US EPA

4532932 

Journal Article 

LAM Pilot Study with Imatinib Mesylate (LAMP 1) 

Strange, C 

2017 

Lymphangioleiomyomatosis (LAM) is a rare disease in which tumor cells (LAM cells) proliferate and destroy healthy lung tissue, leading to respiratory compromise or failure. Vascular endothelial growth factor-D (VEGF-D) is generated by LAM cells and is a robust biomarker for LAM disease activity and therapeutic response. Studies in the laboratory of Dr. D'Armiento suggest that imatinib mesylate (imatinib) could completely block the growth of LAM cells through initiation of targeted cell death.

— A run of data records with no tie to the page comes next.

(** March 2024 on the sample ledger: two customers, 2700 sold this month,
    0 + 1000 + 300 + 500 = 1800 still to collect, Alice on top with 1500. *)
Example getDashboardStats_ledger :
  getDashboardStats Sample.now [Sample.alice; Sample.bob] Sample.ledger
  = mkDashboardStats 2 2700 1800 (mkTopCustomer (Some Sample.alice) 1500).
Proof. vm_compute. reflexivity. Qed.

(** *** Rankings *)

Example getMonthlyRankings_ledger :
  getMonthlyRankings Sample.now [Sample.alice; Sample.bob] Sample.ledger
    None None
  = [mkRankedCustomer Sample.alice 1 1500 2;
     mkRankedCustomer Sample.bob 2 1200 1].
Proof. vm_compute. reflexivity. Qed.

Lemma getMonthlyRankings_sorted_ranked_witness :
  descending
    (getMonthlyRankings Sample.now [Sample.alice; Sample.bob] Sample.ledger
       None None)
  ∧ r_rank <$>
      getMonthlyRankings Sample.now [Sample.alice; Sample.bob] Sample.ledger
        None None
    = seq 1
        (length
           (getMonthlyRankings Sample.now [Sample.alice; Sample.bob]
              Sample.ledger None None)).
Proof.
  apply (getMonthlyRankings_sorted_ranked Sample.now
           [Sample.alice; Sample.bob] Sample.ledger None None).
  vm_compute. discriminate.
Defined.

(** C3, as stated, fails: two customers with the same total for the month
    are both listed, with ranks 1 and 2, and the result is not strictly
    descending. *)
Lemma getMonthlyRankings_strict_counterexample :
  let rankings :=
    getMonthlyRankings Sample.now [Sample.alice; Sample.bob] Sample.tied
      None None in
  rankings ≠ []
  ∧ r_totalAmount <$> rankings = [100; 100]
  ∧ r_rank <$> rankings = [1%nat; 2%nat]
  ∧ ¬ strictly_descending rankings.
Proof.
  intros rankings.
  assert (rankings = [mkRankedCustomer Sample.alice 1 100 1;
                      mkRankedCustomer Sample.bob 2 100 1]) as ->
    by (vm_compute; reflexivity).
  split_and!; [done|done|done|].
  intros Hsorted. apply Sorted_inv in Hsorted as [_ Hhd].
  apply HdRel_inv in Hhd. cbn in Hhd. lia.
Qed.
(** * Aura Coach: the live session metrics engine

    A shallow embedding of the training page (TrainingPage) and of the
    application shell (App) of the Aura Coach front end, and the
    properties of the live-session pipeline proved over it.

    Conventions of the embedding.
    - A JavaScript number is a rational [Q] where the code computes with
      fractions (landmark coordinates, audio samples, elapsed minutes) and
      an integer [Z] where the code only ever stores integers.  Every
      double is a rational; where the code's double operation is exact
      (a float32 sample times 32767, the +-180 shift of an angle) the
      embedding is exact too, elsewhere (the division of the word count by
      the elapsed minutes) the rounding error of the double is idealised
      away.
    - [Math.atan2] is not computed: the angle it returns is an input of
      the pose handler.
    - A string is a string of ASCII characters: case conversion and the
      white space of [\s] are those of ASCII.
    - React state is updated at once by each callback; one callback body
      runs at a time. *)

From Stdlib Require Import ZArith QArith Qround Qabs List String Ascii Bool Lia Lqa.
Import ListNotations.

Set Implicit Arguments.

Open Scope string_scope.
Open Scope list_scope.
Open Scope Z_scope.

(* ================================================================== *)
(** ** JavaScript number conversions *)

Module JsNum.

Local Open Scope Q_scope.

(** [Math.round]: the nearest integer, a tie going up. *)
Definition Math_round (q : Q) : Z := Qfloor (q + (1 # 2)).

(** [Number(q.toFixed(0))]: the nearest integer, a tie going away from
    zero (toFixed formats the absolute value and puts the sign back). *)
Definition toFixed0 (q : Q) : Z :=
  if Qlt_le_dec q 0 then (- Qfloor (- q + (1 # 2)))%Z
  else Qfloor (q + (1 # 2)).

(** Truncation toward zero, the first step of every typed-array store. *)
Definition Qtrunc (q : Q) : Z := Z.quot (Qnum q) (Zpos (Qden q)).

(** Wrap an integer into the signed 16-bit range. *)
Definition wrap16 (z : Z) : Z :=
  let m := (z mod 65536)%Z in
  if (32768 <=? m)%Z then (m - 65536)%Z else m.

(** The store [pcm16[i] = q] into an [Int16Array] (ToInt16 of a finite
    number): truncate, then wrap modulo 2^16. *)
Definition toInt16 (q : Q) : Z := wrap16 (Qtrunc q).

Definition Math_max (a b : Q) : Q := if Qlt_le_dec a b then b else a.

End JsNum.

(* ================================================================== *)
(** ** The metrics record *)

Record Metrics := mkMetrics {
  posture    : Z;
  headTilt   : Z;
  eyeContact : string;
  emotion    : string;
  wpm        : Z;
  fillers    : Z;
  volume     : Z;
  pitch      : Z;
  tone       : string
}.

(** The initial value of [useState] in TrainingPage. *)
Definition defaultMetrics : Metrics :=
  {| posture := 0; headTilt := 0; eyeContact := "Unknown";
     emotion := "Detecting..."; wpm := 0; fillers := 0;
     volume := 0; pitch := 0; tone := "Neutral" |}.

(* ================================================================== *)
(** ** Pose analyzer: [pose.onResults] *)

Module Pose.

Import JsNum.
Local Open Scope Q_scope.

Record Landmark := mkLandmark { lx : Q; ly : Q }.

(** [res.poseLandmarks] is absent or an array of landmarks. *)
Record Results := mkResults { poseLandmarks : option (list Landmark) }.

(** The two [if]s that bring the raw shoulder-line angle near zero. *)
Definition shiftTilt (rawTilt : Q) : Q :=
  let r1 := if Qlt_le_dec 90 rawTilt then rawTilt - 180 else rawTilt in
  if Qlt_le_dec r1 (-90) then r1 + 180 else r1.

(** [headTilt = Number(rawTilt.toFixed(0))] after the shift. *)
Definition normalizeTilt (rawTilt : Q) : Z := toFixed0 (shiftTilt rawTilt).

Definition postureScore (L R : Landmark) : Q :=
  let shoulderTilt := (ly R - ly L) * 100 in
  Math_max 0 (100 - Qabs shoulderTilt * 4).

Definition eyeContactOf (nose : Landmark) : string :=
  if Qlt_le_dec (Qabs (lx nose - (1 # 2))) (5 # 100) then "Good"
  else "Looking Away".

Currently, most LAM patients are treated with Sirolimus (rapamycin). Rapamycin growth inhibits but does not kill LAM cells. This pilot trial employs a dual agent design intended to generate safety and efficacy data sufficient to power and design a phase 3 study of imatinib vs placebo for LAM. The hypothesis is that imatinib will be equivalent to rapamycin in short term efficacy and safety. Importantly, VEGF-D level will be used as a marker for LAM disease activity in this small clinical trial design using 20 participants at two institutions. IRB and HRPO approvals are in place and enrollment of participants is anticipated in the upcoming quarter.